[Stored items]
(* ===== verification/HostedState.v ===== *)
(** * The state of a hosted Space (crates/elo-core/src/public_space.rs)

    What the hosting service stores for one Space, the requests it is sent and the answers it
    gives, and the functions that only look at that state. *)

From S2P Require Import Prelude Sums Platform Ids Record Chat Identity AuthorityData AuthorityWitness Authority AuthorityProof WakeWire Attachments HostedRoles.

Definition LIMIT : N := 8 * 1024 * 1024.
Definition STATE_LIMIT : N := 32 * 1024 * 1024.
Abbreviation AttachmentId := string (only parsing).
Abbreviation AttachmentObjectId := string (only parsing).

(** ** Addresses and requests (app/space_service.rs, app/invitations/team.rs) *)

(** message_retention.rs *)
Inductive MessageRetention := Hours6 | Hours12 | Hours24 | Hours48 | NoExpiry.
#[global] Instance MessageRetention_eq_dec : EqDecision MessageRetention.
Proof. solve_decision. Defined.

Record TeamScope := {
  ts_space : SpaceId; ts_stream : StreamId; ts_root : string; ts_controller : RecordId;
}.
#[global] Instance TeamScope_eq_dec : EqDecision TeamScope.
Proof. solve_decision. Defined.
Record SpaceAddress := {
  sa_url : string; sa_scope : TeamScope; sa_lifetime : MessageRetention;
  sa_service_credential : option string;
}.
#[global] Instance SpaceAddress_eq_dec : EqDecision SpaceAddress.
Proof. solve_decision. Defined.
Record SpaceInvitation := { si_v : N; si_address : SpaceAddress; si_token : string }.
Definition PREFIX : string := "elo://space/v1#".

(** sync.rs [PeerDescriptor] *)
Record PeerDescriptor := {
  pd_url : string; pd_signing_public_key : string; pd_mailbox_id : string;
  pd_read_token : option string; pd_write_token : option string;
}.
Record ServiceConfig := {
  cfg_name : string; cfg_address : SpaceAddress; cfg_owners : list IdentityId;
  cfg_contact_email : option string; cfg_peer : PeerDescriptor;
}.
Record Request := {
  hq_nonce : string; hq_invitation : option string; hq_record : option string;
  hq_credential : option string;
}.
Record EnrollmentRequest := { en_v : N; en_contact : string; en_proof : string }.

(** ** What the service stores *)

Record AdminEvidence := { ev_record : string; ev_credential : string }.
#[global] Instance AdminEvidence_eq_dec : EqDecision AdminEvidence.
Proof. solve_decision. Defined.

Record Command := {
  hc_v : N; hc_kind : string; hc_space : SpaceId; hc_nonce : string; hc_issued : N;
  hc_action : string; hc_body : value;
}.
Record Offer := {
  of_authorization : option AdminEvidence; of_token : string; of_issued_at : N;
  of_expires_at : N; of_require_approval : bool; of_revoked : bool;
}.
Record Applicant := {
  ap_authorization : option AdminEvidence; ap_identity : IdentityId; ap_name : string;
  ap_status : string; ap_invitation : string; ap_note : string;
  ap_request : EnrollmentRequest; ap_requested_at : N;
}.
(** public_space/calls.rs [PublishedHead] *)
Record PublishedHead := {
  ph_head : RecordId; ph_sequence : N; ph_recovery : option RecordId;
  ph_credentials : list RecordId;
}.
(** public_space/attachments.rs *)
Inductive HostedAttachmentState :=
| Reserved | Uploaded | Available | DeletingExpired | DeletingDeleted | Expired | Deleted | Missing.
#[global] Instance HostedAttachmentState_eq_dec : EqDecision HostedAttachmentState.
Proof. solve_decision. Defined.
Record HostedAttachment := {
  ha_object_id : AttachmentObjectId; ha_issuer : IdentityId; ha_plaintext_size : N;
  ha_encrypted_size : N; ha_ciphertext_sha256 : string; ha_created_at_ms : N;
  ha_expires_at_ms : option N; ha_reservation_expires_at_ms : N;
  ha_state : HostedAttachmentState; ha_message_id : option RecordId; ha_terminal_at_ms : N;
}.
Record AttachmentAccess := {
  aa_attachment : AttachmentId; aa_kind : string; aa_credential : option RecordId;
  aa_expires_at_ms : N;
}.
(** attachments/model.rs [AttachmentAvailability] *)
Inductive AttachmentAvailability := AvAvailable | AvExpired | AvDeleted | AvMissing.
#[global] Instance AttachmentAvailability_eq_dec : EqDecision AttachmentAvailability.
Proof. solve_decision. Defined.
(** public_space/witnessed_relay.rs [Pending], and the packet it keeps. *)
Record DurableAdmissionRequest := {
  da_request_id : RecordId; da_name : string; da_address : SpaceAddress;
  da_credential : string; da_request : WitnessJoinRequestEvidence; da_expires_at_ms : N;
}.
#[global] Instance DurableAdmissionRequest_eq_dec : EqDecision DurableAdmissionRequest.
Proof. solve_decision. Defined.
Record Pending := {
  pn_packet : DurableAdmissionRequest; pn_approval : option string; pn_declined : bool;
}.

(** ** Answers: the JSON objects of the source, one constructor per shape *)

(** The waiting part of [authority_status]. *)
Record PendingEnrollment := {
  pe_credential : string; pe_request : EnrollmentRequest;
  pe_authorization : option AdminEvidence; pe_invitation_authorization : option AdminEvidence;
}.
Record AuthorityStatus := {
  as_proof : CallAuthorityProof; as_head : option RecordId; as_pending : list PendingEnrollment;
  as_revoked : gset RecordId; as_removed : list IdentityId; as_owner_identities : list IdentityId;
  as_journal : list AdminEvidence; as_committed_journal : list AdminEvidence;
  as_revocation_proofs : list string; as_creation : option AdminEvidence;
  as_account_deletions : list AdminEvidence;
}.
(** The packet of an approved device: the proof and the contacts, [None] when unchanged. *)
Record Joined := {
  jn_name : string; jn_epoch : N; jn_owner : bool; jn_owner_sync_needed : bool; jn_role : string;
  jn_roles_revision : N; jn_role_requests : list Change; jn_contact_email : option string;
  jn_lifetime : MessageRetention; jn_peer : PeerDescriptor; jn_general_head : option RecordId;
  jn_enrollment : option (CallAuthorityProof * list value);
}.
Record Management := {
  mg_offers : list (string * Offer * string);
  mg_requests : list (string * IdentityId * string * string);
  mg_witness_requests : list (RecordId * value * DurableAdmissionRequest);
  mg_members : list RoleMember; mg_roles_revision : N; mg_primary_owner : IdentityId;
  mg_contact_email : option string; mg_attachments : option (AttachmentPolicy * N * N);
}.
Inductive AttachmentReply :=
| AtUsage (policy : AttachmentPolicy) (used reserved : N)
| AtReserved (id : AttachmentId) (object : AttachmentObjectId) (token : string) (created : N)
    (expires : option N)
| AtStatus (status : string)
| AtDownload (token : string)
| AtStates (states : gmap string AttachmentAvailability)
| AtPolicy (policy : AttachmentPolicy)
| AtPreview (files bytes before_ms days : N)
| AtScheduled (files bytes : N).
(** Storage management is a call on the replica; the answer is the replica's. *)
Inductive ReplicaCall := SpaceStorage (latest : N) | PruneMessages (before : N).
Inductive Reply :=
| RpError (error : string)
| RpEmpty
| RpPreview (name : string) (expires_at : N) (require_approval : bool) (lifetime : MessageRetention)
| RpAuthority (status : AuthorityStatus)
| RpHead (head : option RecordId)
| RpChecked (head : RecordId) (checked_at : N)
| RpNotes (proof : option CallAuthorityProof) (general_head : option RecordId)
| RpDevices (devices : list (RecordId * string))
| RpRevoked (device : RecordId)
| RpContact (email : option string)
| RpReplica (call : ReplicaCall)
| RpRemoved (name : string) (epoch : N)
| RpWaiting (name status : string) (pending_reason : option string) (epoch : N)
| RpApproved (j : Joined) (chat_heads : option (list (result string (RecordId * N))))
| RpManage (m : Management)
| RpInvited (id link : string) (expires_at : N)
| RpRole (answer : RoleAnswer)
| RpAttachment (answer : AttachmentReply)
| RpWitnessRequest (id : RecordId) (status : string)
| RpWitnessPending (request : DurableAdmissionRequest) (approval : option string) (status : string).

> _Task goal_
What is needed is the number of lines in the entries that contain the word "AttachmentObjectId", written alone.

> _Expected answer_
3